**Source material:**

+--

(** The comparison of tags is equality of keys. *)
Lemma tag_matches tag k rest : str_all (fun c => negb (tag_end c)) tag = true -> str_all (fun c => negb (tag_end c)) k = true ->
  strneq tag (k ++ String " " rest)%string (String.length tag) && first_is tag_end (str_drop (String.length tag) (k ++ String " " rest)%string) = String.eqb tag k.
Proof.
  revert k. induction tag as [| c tag IH]; intros k Ht Hk.
  - destruct k as [| d k]; [done |]. rewrite str_app_cons. cbn in *. by apply andb_true_iff in Hk as [->%negb_true_iff _].
  - cbn [str_all] in Ht. apply andb_true_iff in Ht as [Hc Ht]. destruct k as [| d k].
    + change ("" ++ String " " rest)%string with (String " " rest). unfold strneq. cbn [String.length str_take String.eqb]. destruct (Ascii.eqb_spec c " ") as [-> |]; done.
    + cbn [str_all] in Hk. apply andb_true_iff in Hk as [_ Hk]. rewrite str_app_cons. unfold strneq in *. cbn [String.length str_take str_drop String.eqb]. destruct (Ascii.eqb c d); [by apply IH | done].
Qed.

Lemma header_matches s n : name_ok s = true -> name_ok n = true -> strneq (header s) (header n) (String.length (header s)) = String.eqb s n.
Proof.
  unfold header, name_ok, strneq. intros Hs%negb_true_iff Hn%negb_true_iff. cbn [String.length str_take String.eqb]. rewrite Ascii.eqb_refl. revert n Hn. induction s as [| c s IH]; intros n Hn.
  - destruct n as [| d n]; [done |]. rewrite str_app_cons. cbn [str_mem] in Hn. apply orb_false_iff in Hn as [Hd _]. change ("" ++ "]")%string with "]". cbn [String.length str_take String.eqb]. by rewrite Hd.
  - cbn [str_mem] in Hs. apply orb_false_iff in Hs as [Hc Hs]. destruct n as [| d n].
    + rewrite str_app_cons. change ("" ++ "]")%string with "]". cbn [String.length str_take String.eqb]. rewrite Ascii.eqb_sym, Hc. done.
    + cbn [str_mem] in Hn. apply orb_false_iff in Hn as [_ Hn]. rewrite !str_app_cons. cbn [String.length str_take String.eqb]. destruct (Ascii.eqb c d); [by apply IH | done].
Qed.

Lemma header_entry s k v : key_ok k = true -> strneq (header s) (entry (k, v)) (String.length (header s)) = false.
Proof.
  intros H. destruct (key_line k v H) as [_ Hf]. unfold header, strneq. destruct (entry (k, v)) as [| c e]; [done |]. cbn [String.length str_take String.eqb first_is] in *.
  rewrite Ascii.eqb_sym in Hf. by rewrite Hf.
Qed.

+--

**Work order:** Your response should consist of the whole listing, repeated exactly.

**Response to the exercise:**
(** The comparison of tags is equality of keys. *)
Lemma tag_matches tag k rest : str_all (fun c => negb (tag_end c)) tag = true -> str_all (fun c => negb (tag_end c)) k = true ->
  strneq tag (k ++ String " " rest)%string (String.length tag) && first_is tag_end (str_drop (String.length tag) (k ++ String " " rest)%string) = String.eqb tag k.
Proof.
  revert k. induction tag as [| c tag IH]; intros k Ht Hk.
  - destruct k as [| d k]; [done |]. rewrite str_app_cons. cbn in *. by apply andb_true_iff in Hk as [->%negb_true_iff _].
  - cbn [str_all] in Ht. apply andb_true_iff in Ht as [Hc Ht]. destruct k as [| d k].
    + change ("" ++ String " " rest)%string with (String " " rest). unfold strneq. cbn [String.length str_take String.eqb]. destruct (Ascii.eqb_spec c " ") as [-> |]; done.
    + cbn [str_all] in Hk. apply andb_true_iff in Hk as [_ Hk]. rewrite str_app_cons. unfold strneq in *. cbn [String.length str_take str_drop String.eqb]. destruct (Ascii.eqb c d); [by apply IH | done].
Qed.

Lemma header_matches s n : name_ok s = true -> name_ok n = true -> strneq (header s) (header n) (String.length (header s)) = String.eqb s n.
Proof.
  unfold header, name_ok, strneq. intros Hs%negb_true_iff Hn%negb_true_iff. cbn [String.length str_take String.eqb]. rewrite Ascii.eqb_refl. revert n Hn. induction s as [| c s IH]; intros n Hn.
  - destruct n as [| d n]; [done |]. rewrite str_app_cons. cbn [str_mem] in Hn. apply orb_false_iff in Hn as [Hd _]. change ("" ++ "]")%string with "]". cbn [String.length str_take String.eqb]. by rewrite Hd.
  - cbn [str_mem] in Hs. apply orb_false_iff in Hs as [Hc Hs]. destruct n as [| d n].
    + rewrite str_app_cons. change ("" ++ "]")%string with "]". cbn [String.length str_take String.eqb]. rewrite Ascii.eqb_sym, Hc. done.
    + cbn [str_mem] in Hn. apply orb_false_iff in Hn as [_ Hn]. rewrite !str_app_cons. cbn [String.length str_take String.eqb]. destruct (Ascii.eqb c d); [by apply IH | done].
Qed.

Lemma header_entry s k v : key_ok k = true -> strneq (header s) (entry (k, v)) (String.length (header s)) = false.
Proof.
  intros H. destruct (key_line k v H) as [_ Hf]. unfold header, strneq. destruct (entry (k, v)) as [| c e]; [done |]. cbn [String.length str_take String.eqb first_is] in *.
  rewrite Ascii.eqb_sym in Hf. by rewrite Hf.
Qed.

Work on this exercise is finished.